The masturbatory scenic description doesn't do much to describe the quality of Guy Harvey. They are just a great band that write real songs and actually put out records and have ventured out of the city to share their work. Google.com will show you where to buy the singles, just don't get it confused with the redneck clothing line. Play the music in the car really loud. Check out the gnarly Nirvana cover they did. They were actually alive when Nevermind came out, and it sounds like Bob Mould is on vocals.



The Jameses
If Love Handles are the best band in Florida, or the United States, or the world, then the Jameses are like the alternate dimension version of them that will probably house you on the basketball court, recording studio, or football field.

The Jameses are signed to a super chic label in New York City, Captured Tracks. The Jameses largest body of recordings to date seems to stem from an area in West Palm Beach known as the Acreage. We can't conjure a narrative clever enough to describe the sheer strangeness of this occurrence happening, but we don't really need to. When you listen to the Jameses, you are blasted with the same kind of positive morbidity that flows through a lot of the better bands in WPB.

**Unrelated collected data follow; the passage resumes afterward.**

Lemma compare_eq (s t : string) : (s ?= t) = Eq <-> s = t.
Proof.
  split; [apply String.compare_eq_iff | intros ->; apply compare_refl].
Qed.

Lemma compare_gt_lt (s t : string) : (s ?= t) = Gt <-> (t ?= s) = Lt.
Proof.
  rewrite (String.compare_antisym t s).
  destruct (s ?= t); simpl; split; congruence.
Qed.

Lemma compare_lt_trans (a b c : string) :
  (a ?= b) = Lt -> (b ?= c) = Lt -> (a ?= c) = Lt.
Proof.
  revert b c. induction a as [|x a IH]; intros [|y b] [|z c]; simpl;
    try congruence.
  destruct (Ascii.compare x y) eqn:Exy; try discriminate;
    destruct (Ascii.compare y z) eqn:Eyz; try discriminate; intros H1 H2.
  - apply Ascii.compare_eq_iff in Exy, Eyz. subst.
    rewrite ascii_compare_refl. eauto.
  - apply Ascii.compare_eq_iff in Exy. subst. now rewrite Eyz.
  - apply Ascii.compare_eq_iff in Eyz. subst. now rewrite Exy.
  - now rewrite (ascii_compare_lt_trans _ _ _ Exy Eyz).
Qed.

Lemma empty_least (s : string) : (s ?= "") <> Lt.
Proof. destruct s; simpl; discriminate. Qed.

(** A string never sorts before one of its prefixes. *)
Lemma prefix_not_lt (p k : string) : prefix p k = true -> (k ?= p) <> Lt.
Proof.
  revert k. induction p as [|c p IH]; intros k Hp.
  - apply empty_least.
  - destruct k as [|d k]; simpl in *; [discriminate|].
    destruct (ascii_dec c d) as [->|]; [|discriminate].
    rewrite ascii_compare_refl. now apply IH.
Qed.
(** C4, as amended.  In every run, the effect that follows a successful
    fetch is the write of the whole collection, made of the entries the file
    held and the new one; the entries the file holds after any number of
    effects are still there, in place, after any larger number, so a run
    stopped between two effects leaves every entry that was saved before;
    and the entry of a successful fetch is in the file from the second
    effect after the fetch on, so a run stopped between two effects lacks at
    most the entry of the fetch that was the last effect.  Each effect, a
    write included, is one step. *)
Theorem successful_fetch_saved_at_once
    (new_URL : string -> option URL)
    (JSON_parse_line : string -> option ExportLine)
    (listCommits : string -> ListCommitsRequest -> ApiResponse)
    (GITHUB_TOKENS_STRING : option string) (output_file : option FileContent)
    (input_lines : list string) :
  let performed :=
    Ingestor.main new_URL JSON_parse_line listCommits
      GITHUB_TOKENS_STRING output_file input_lines in
  (forall k octokit request found,
      performed !! k = Some (ListCommits octokit request (Data found)) ->
      exists eco,
        performed !! S k =
          Some (WriteFileSync OUTPUT_FILE_PATH
                  (JCollection (saved (disk_after output_file (take k performed))
                                ++ [entry_for request eco found]))))
  /\ (forall k1 k2, k1 <= k2 ->
        saved (disk_after output_file (take k1 performed))
          `prefix_of` saved (disk_after output_file (take k2 performed)))
  /\ (forall k j octokit request found,
        performed !! k = Some (ListCommits octokit request (Data found)) ->
        k + 2 <= j ->
        exists eco,
          entry_for request eco found ∈ saved (disk_after output_file (take j performed))).
Proof.
  intros performed.
  destruct (main_durable new_URL JSON_parse_line listCommits
              output_file GITHUB_TOKENS_STRING input_lines) as [Hext Honce].
  fold performed in Hext, Honce.
  assert (forall k1 k2, k1 <= k2 ->
            saved (disk_after output_file (take k1 performed))
              `prefix_of` saved (disk_after output_file (take k2 performed))) as Hgrow.
  { intros k1 k2 Hle. by apply writes_extend_take. }
  split; [exact Honce|]. split; [exact Hgrow|].
  intros k j octokit request found Hk Hj.
  destruct (Honce _ _ _ _ Hk) as [eco Hwrite]. exists eco.
  destruct (Hgrow (S (S k)) j ltac:(lia)) as [rest ->].
  rewrite (take_S_r _ _ _ Hwrite), disk_after_app, disk_after_write. cbn [saved].
  rewrite !elem_of_app, list_elem_of_singleton. auto.
Qed.
(** * 3D_Arm: grasping, physics and level evaluation

    A shallow embedding of the simulator core of the 3D_Arm repository:
    - [ObjectManager] (src/objectManager.js): the physics pass, the clamp
      test of the gripper, attaching and releasing, export and import;
    - [RobotArmSimulator] and [Simulator] (src/robotArm.js): the
      per-update pick-up and release decision, the reset of the arm and
      the frame loop;
    - [Storage] and [LevelManager] (src/storage.js): progress records,
      stored animations, imports, target evaluation, time limit and stars;
    - [LevelData] and [BackgroundEffects] (src/backgroundEffects.js): the
      table of levels and the particles of the home screen.

    JavaScript numbers are modelled by the real numbers [R]: sums, products,
    quotients, square roots and comparisons are the exact ones, and NaN,
    infinities and rounding are outside the model.  Comparisons of reals
    are decided by [Rlt_dec] and its kin, so the definitions do not
    evaluate by computation: concrete runs are derived by rewriting.  A
    property that is [undefined] in the source is [None] here.  A reference
    to a mesh of the registry is the mesh's id: [spawnObject] is the only
    writer of the [objects] map, it stores every mesh under its own
    [userData.id], and ids come from a counter that only grows.

    What the sources call in three.js (vectors, [degToRad], geometry
    parameters, colours) is modelled in [THREE] after that library; the
    scene graph is not modelled, and what [updateJoints] reads back from it
    is an argument ([RobotArmSimulator.Rig]).  [LevelManager.loadLevel]
    takes the level that [getLevelById] finds; the table of levels and
    [getLevelById] are in [LevelData] (the level data at the end of
    src/backgroundEffects.js).  Times ([performance.now()]) are arguments. *)

From Stdlib Require Import Reals Lra ZArith List Ascii String.
From stdpp Require Import base decidable option list gmap strings pretty.

Open Scope R_scope.

#[global] Instance Rlt_decision : RelDecision Rlt := Rlt_dec.
#[global] Instance Rle_decision : RelDecision Rle := Rle_dec.
#[global] Instance Rgt_decision : RelDecision Rgt := Rgt_dec.
#[global] Instance Rge_decision : RelDecision Rge := Rge_dec.
#[global] Instance Req_decision : EqDecision R := Req_dec_T.

(** ** JavaScript idioms *)
Module JS.

(** [a || d] where [a] is a number or [undefined] (or NaN, which is falsy as
    well): the falsy numbers are [undefined] and [0]. *)
Definition or_else (a : option R) (d : R) : R :=
  match a with
  | Some v => if decide (v = 0) then d else v
  | None => d
  end.

(** [!a] for a number or [undefined]. *)
Definition falsy (a : option R) : bool :=
  match a with
  | Some v => bool_decide (v = 0)
  | None => true
  end.

(** [!a] for an integer or [undefined]. *)
Definition falsyZ (a : option Z) : bool :=
  match a with
  | Some v => bool_decide (v = 0%Z)
  | None => true
  end.

(** The outcome of a call that may raise a TypeError (a property read on
    [undefined]). *)
Inductive completion (A : Type) : Type :=
| Normal (a : A)
| TypeError.
Arguments Normal {A} a.
Arguments TypeError {A}.

Definition bind {A B : Type} (c : completion A) (k : A -> completion B)
  : completion B :=
  match c with
  | Normal a => k a
  | TypeError => TypeError
  end.

(** [a || b] where both are numbers or [undefined]: [a] when it is truthy,
    else [b] as it is. *)
Definition or_value (a b : option R) : option R :=
  match a with
  | Some v => if decide (v = 0) then b else Some v
  | None => b
  end.

End JS.

#[global] Instance completion_bind : MBind JS.completion :=
  fun A B k c => JS.bind c k.
#[global] Instance completion_ret : MRet JS.completion := @JS.Normal.

(** ** The parts of three.js the simulator calls *)
Module THREE.

Record Vector3 : Type := Vec3 { x : R; y : R; z : R }.

Definition set_y (v : Vector3) (ny : R) : Vector3 := Vec3 (x v) ny (z v).

Definition length (v : Vector3) : R :=
  sqrt (x v * x v + y v * y v + z v * z v).

Definition subVectors (a b : Vector3) : Vector3 :=
  Vec3 (x a - x b) (y a - y b) (z a - z b).

Definition distanceToSquared (a v : Vector3) : R :=
  let dx := x a - x v in
  let dy := y a - y v in
  let dz := z a - z v in
  dx * dx + dy * dy + dz * dz.

Definition distanceTo (a v : Vector3) : R := sqrt (distanceToSquared a v).

Definition multiplyScalar (v : Vector3) (s : R) : Vector3 :=
  Vec3 (x v * s) (y v * s) (z v * s).

Definition divideScalar (v : Vector3) (s : R) : Vector3 :=
  multiplyScalar v (1 / s).

(** [normalize() { return this.divideScalar(this.length() || 1) }] *)
Definition normalize (v : Vector3) : Vector3 :=
  divideScalar v (JS.or_else (Some (length v)) 1).

Definition addScaledVector (a v : Vector3) (s : R) : Vector3 :=
  Vec3 (x a + x v * s) (y a + y v * s) (z a + z v * s).

(** [MathUtils.degToRad]: [degrees * DEG2RAD] with [DEG2RAD = Math.PI / 180]. *)
Definition degToRad (degrees : R) : R := degrees * (PI / 180).

(** The three geometries [spawnObject] builds, with their [parameters]. *)
Inductive Geometry : Type :=
| BoxGeometry (width height depth : R)
| SphereGeometry (radius : R) (widthSegments heightSegments : nat)
| CylinderGeometry (radiusTop radiusBottom height : R) (radialSegments : nat).

(** [geometry.parameters.width]: only a box has it. *)
Definition parameters_width (g : Geometry) : option R :=
  match g with
  | BoxGeometry w _ _ => Some w
  | _ => None
  end.

(** [geometry.parameters.radius]: only a sphere has it (a cylinder has
    [radiusTop] and [radiusBottom]). *)
Definition parameters_radius (g : Geometry) : option R :=
  match g with
  | SphereGeometry r _ _ => Some r
  | _ => None
  end.

(** A [MeshStandardMaterial]; colours are the 24-bit values of [Color.getHex]. *)
Record Material : Type := {
  color : N;
  metalness : R;
  roughness : R;
  emissive : N;
  emissiveIntensity : R
}.

(** One hexadecimal digit, lower case, as [Number.prototype.toString(16)]
    prints it. *)
Definition hexDigit (n : N) : string :=
  match n with
  | 0%N => "0" | 1%N => "1" | 2%N => "2" | 3%N => "3"
  | 4%N => "4" | 5%N => "5" | 6%N => "6" | 7%N => "7"
  | 8%N => "8" | 9%N => "9" | 10%N => "a" | 11%N => "b"
  | 12%N => "c" | 13%N => "d" | 14%N => "e" | _ => "f"
  end.
(** * openpifpaf/network/trainer.py: the training-loop controller

    A shallow embedding of [Trainer] (src/openpifpaf/network/trainer.py).

    Conventions of the embedding.
    - Python ints are [Z]; [%] and [/] raise [ZeroDivisionError] on a zero
      divisor, as in Python.
    - Float values (losses, lambdas, parameter entries) are rationals [Q],
      as every float is one.  The sums and products of [loss] and of the
      epoch summaries are those of [Q], without rounding.  The arithmetic of
      [step_ema] belongs to Python and torch and is kept abstract
      ([float_sub], [tensor_mul_], [tensor_add_]): it is exact in the
      instance [toy] and rounds to single precision in [toy_float32].
      Every tensor operation the trainer itself performs ([mul_], [add_],
      [copy_]) is elementwise, so a parameter tensor is followed through one
      entry.
    - [copy.deepcopy] and [copy_] copy values; the embedding has value
      semantics for [self.ema] and [self.ema_restore_params], which the source
      never aliases with the live parameters.
    - The model, the loss functors, the optimizer, the scheduler and [round]
      are the collaborators of the class: they are kept abstract
      ([Collaborators]).  A call on a collaborator returns: a run in which
      the model, a loss, the optimizer, the scheduler, [torch.save] or the
      logger raises is not among the runs of the embedding, and nothing
      below speaks of one.
    - A method is a function from the trainer's mutable fields to an
      [outcome]: the fields afterwards, the calls made on the collaborators
      (a list of [event]s, in program order) and the returned value or the
      raised exception.  An exception keeps the mutations and the events that
      came before it. *)

From Stdlib Require Import ZArith QArith Qround Qabs String Ascii Bool Lia Lqa.
From Stdlib Require Import DecimalString DecimalN List.
Import ListNotations.
(** X12 — first in, first out.  On a new queue of capacity [cap], enqueuing
    at most [cap] values and then taking as many out with [GetOldest] and
    [Dequeue] yields the values in the order they were enqueued and leaves
    the queue as the constructor made it, so that the round can be
    repeated; asking for one more value than was enqueued throws "Queue is
    empty, GetOldest is prohibited". *)
Theorem CyclicQueue_first_in_first_out {T : Type} (cap : Z) (vals : list T) :
  (0 ≤ cap < 2 ^ 64)%Z →
  (Z.of_nat (length vals) ≤ cap)%Z →
  (q ← CyclicQueue.enqueue_all vals (CyclicQueue.new cap);
   CyclicQueue.dequeue_n (length vals) q)
  = Return (vals, CyclicQueue.new cap)
  ∧ (q ← CyclicQueue.enqueue_all vals (CyclicQueue.new cap);
     CyclicQueue.dequeue_n (S (length vals)) q)
    = Throw "Queue is empty, GetOldest is prohibited".
Proof.
  intros Hcap Hlen. pose proof (CyclicQueue_wf_new (T:=T) cap Hcap) as Hwf.
  pose proof (CyclicQueue_enqueue_all_fits vals _ Hwf) as Hfill.
  cbn [CyclicQueue.new CyclicQueue.elements CyclicQueue.capacity
       CyclicQueue.numElements length] in Hfill.
  rewrite Hfill by lia. cbn [mbind outcome_bind app].
  assert (CyclicQueue.wf (CyclicQueue.mk cap (0 + Z.of_nat (length vals)) vals))
    as Hwf1.
  { split; cbn; lia. }
  split.
  - rewrite CyclicQueue_dequeue_n_le by done.
    cbn [CyclicQueue.elements CyclicQueue.capacity CyclicQueue.numElements].
    rewrite firstn_all, drop_all. unfold CyclicQueue.new. do 3 f_equal. lia.
  - apply CyclicQueue_dequeue_n_gt; [done|]. cbn. lia.
Qed.

Lemma CyclicQueue_first_in_first_out_witness :
  (q ← CyclicQueue.enqueue_all [10; 20; 30]%Z (CyclicQueue.new 3);
   CyclicQueue.dequeue_n (length [10; 20; 30]%Z) q)
  = Return ([10; 20; 30]%Z, CyclicQueue.new 3)
  ∧ (q ← CyclicQueue.enqueue_all [10; 20; 30]%Z (CyclicQueue.new 3);
     CyclicQueue.dequeue_n (S (length [10; 20; 30]%Z)) q)
    = Throw "Queue is empty, GetOldest is prohibited".
Proof.
  apply (CyclicQueue_first_in_first_out 3 [10; 20; 30]%Z).
  - lia.
  - cbn. lia.
Defined.

(** * Properties of the running median *)

(** The hand test of the source file, [test_median]. *)
Example test_median_1 :
  (s ← MedianFinder.run [1; 2]%Z MedianFinder.new; MedianFinder.findMedian s)
  = Return (Qcanon.Q2Qc (QArith_base.Qmake 3 2)).
Proof. apply (f_equal Return). apply Qcanon.Qc_is_canon. reflexivity. Qed.

Example test_median_2 :
  (s ← MedianFinder.run [1; 2; 3]%Z MedianFinder.new; MedianFinder.findMedian s)
  = Return (MedianFinder.of_int 2).
Proof. reflexivity. Qed.

Section priority_queue.
Implicit Types (h : list Z) (x y : Z).

Lemma PriorityQueue_push_perm compare x h :
  PriorityQueue.push compare x h ≡ₚ x :: h.
Proof.
  induction h as [|y h IH]; cbn [PriorityQueue.push]; [done|].
  destruct (compare y x); [done|]. rewrite IH. apply Permutation_swap.
Qed.

Lemma PriorityQueue_push_sorted (R : relation Z) compare x h :
  (∀ a b, compare a b = true → R b a) →
  (∀ a b, compare a b = false → R a b) →
  Transitive R →
  StronglySorted R h → StronglySorted R (PriorityQueue.push compare x h).
Proof.
  intros Hlt Hge Htrans. induction h as [|y h IH]; cbn [PriorityQueue.push].
  { intros _. apply StronglySorted_cons. split; [done|constructor]. }
  intros [Hy Hh]%StronglySorted_cons. destruct (compare y x) eqn:Hyx.
  - apply StronglySorted_cons. split; [|by apply StronglySorted_cons].
    apply Forall_cons. split; [by apply Hlt|].
    apply (Forall_impl _ _ _ Hy). intros z Hz. by trans y; [apply Hlt|].
  - apply StronglySorted_cons. split; [|by apply IH].
    rewrite PriorityQueue_push_perm. apply Forall_cons. split; [by apply Hge|done].
Qed.

Lemma PriorityQueue_push_less_sorted x h :
  StronglySorted Z.ge h →
  StronglySorted Z.ge (PriorityQueue.push PriorityQueue.less x h).
Proof.
  apply PriorityQueue_push_sorted; unfold PriorityQueue.less.
  - intros a b Hab%Z.ltb_lt. lia.
  - intros a b Hab%Z.ltb_ge. lia.
  - intros a b c. lia.
Qed.

Lemma PriorityQueue_push_greater_sorted x h :
  StronglySorted Z.le h →
  StronglySorted Z.le (PriorityQueue.push PriorityQueue.greater x h).
Proof.
  apply PriorityQueue_push_sorted; unfold PriorityQueue.greater.
  - intros a b Hab. rewrite Z.gtb_ltb in Hab. apply Z.ltb_lt in Hab. lia.
  - intros a b Hab. rewrite Z.gtb_ltb in Hab. apply Z.ltb_ge in Hab. lia.
  - intros a b c. lia.
Qed.

Lemma PriorityQueue_length_push compare x h :
  length (PriorityQueue.push compare x h) = S (length h).
Proof. by rewrite PriorityQueue_push_perm. Qed.

Lemma PriorityQueue_elem_of_push compare x y h :
  y ∈ PriorityQueue.push compare x h ↔ y = x ∨ y ∈ h.
Proof. by rewrite PriorityQueue_push_perm, elem_of_cons. Qed.

Lemma StronglySorted_ge_reverse h :
  StronglySorted Z.ge h → StronglySorted Z.le (reverse h).
Proof.
  induction h as [|x h IH]; [intros _; constructor|].
  intros [Hx Hh]%StronglySorted_cons. rewrite reverse_cons. apply StronglySorted_app_2; [|by apply IH|].
  - intros a b Ha ->%list_elem_of_singleton. rewrite elem_of_reverse in Ha.
    rewrite Forall_forall in Hx. specialize (Hx a Ha). lia.
  - apply StronglySorted_cons. split; constructor.
Qed.
End priority_queue.

Section median_finder.
Implicit Types (s : MedianFinder.t) (num : Z) (nums : list Z).

Lemma MedianFinder_holds_new : MedianFinder.holds 1 [] MedianFinder.new.
Proof.
  split; cbn; try constructor; try lia.
  intros a b Ha. by apply elem_of_nil in Ha.
Qed.

Lemma MedianFinder_top_max s (d : nat) nums m h a :
  MedianFinder.holds d nums s → MedianFinder.heapMax s = m :: h →
  a ∈ MedianFinder.heapMax s → (a ≤ m)%Z.
Proof.
  intros Hs Hmax. pose proof (MedianFinder.holds_max d nums s Hs) as Hsorted.
  rewrite Hmax in *. apply StronglySorted_cons in Hsorted as [Hm _].
  rewrite Forall_forall in Hm.
  intros [->|Ha]%elem_of_cons; [done|]. specialize (Hm a Ha). lia.
Qed.

Lemma MedianFinder_top_min s (d : nat) nums m h b :
  MedianFinder.holds d nums s → MedianFinder.heapMin s = m :: h →
  b ∈ MedianFinder.heapMin s → (m ≤ b)%Z.
Proof.
  intros Hs Hmin. pose proof (MedianFinder.holds_min d nums s Hs) as Hsorted.
  rewrite Hmin in *. apply StronglySorted_cons in Hsorted as [Hm _].
  rewrite Forall_forall in Hm.
  intros [->|Hb]%elem_of_cons; [done|]. by apply Hm.
Qed.

Lemma MedianFinder_insert_holds (d : nat) nums s num :
  MedianFinder.holds d nums s →
  ∃ s', MedianFinder.insert num s = Return s'
        ∧ MedianFinder.holds (S d) (num :: nums) s'.
Proof.
  intros Hs. pose proof Hs as [Hmax Hmin Hsplit [Hsz1 Hsz2] Hall].
  assert (∀ hmax, MedianFinder.heapMax s = hmax →
          MedianFinder.holds (S d) (num :: nums)
            (MedianFinder.mk hmax
               (PriorityQueue.push PriorityQueue.greater num (MedianFinder.heapMin s)))
          ↔ ∀ a, a ∈ hmax → (a ≤ num)%Z) as Hto_min.
  { intros hmax <-. split.
    - intros [_ _ Hsplit' _ _] a Ha. apply Hsplit'; [done|].
      apply PriorityQueue_elem_of_push. by left.
    - intros Hle. split; cbn [MedianFinder.heapMax MedianFinder.heapMin].
      + done.
      + by apply PriorityQueue_push_greater_sorted.
      + intros a b Ha [->|Hb]%PriorityQueue_elem_of_push; auto.
      + rewrite PriorityQueue_length_push. lia.
      + rewrite PriorityQueue_push_perm, <- Permutation_middle. by rewrite Hall. }
  unfold MedianFinder.insert.
  destruct (MedianFinder.heapMax s) as [|m hmax] eqn:Hhmax;
    cbn [PriorityQueue.empty negb PriorityQueue.top mbind outcome_bind].
  { eexists. split; [done|]. apply Hto_min; [done|].
    intros a Ha. by apply elem_of_nil in Ha. }
  destruct (m >=? num)%Z eqn:Hm.
  - eexists. split; [done|]. apply Z.geb_le in Hm.
    split; cbn [MedianFinder.heapMax MedianFinder.heapMin].
    + by apply PriorityQueue_push_less_sorted.
    + done.
    + intros a b [->|Ha]%PriorityQueue_elem_of_push Hb; [|by apply Hsplit].
      trans m; [done|]. apply Hsplit; [|done]. apply elem_of_cons. by left.
    + rewrite PriorityQueue_length_push. lia.
    + rewrite PriorityQueue_push_perm. cbn. by rewrite Hall.
  - eexists. split; [done|]. apply Hto_min; [done|].
    intros a Ha. rewrite Z.geb_leb in Hm. apply Z.leb_gt in Hm.
    pose proof (MedianFinder_top_max s d nums m hmax a Hs Hhmax) as Hle.
    rewrite Hhmax in Hle. specialize (Hle Ha). lia.
Qed.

Often your wet ears are doused in organ and keyboard lines that make you feel as though you are going down a cavernous space vortex from some British science fiction series like classic '70s era Doctor Who or The Tomorrow People. These lines are accompanied by some bombastic low end samples that spew from their homemade bass speaker rigs. Dan McHughs shout is filled with a conviction as he prophesies atop machine-like disco drum beats in choruses like those in "Caribou." Frank Axtell would be very proud of these boys if he only knew what he brewed sitting in his reclining rolling chair, reciting scales and modes. Actually, maybe not...

The Jameses have a full length that they are writing and recording currently for Captured Tracks, set to be released soon.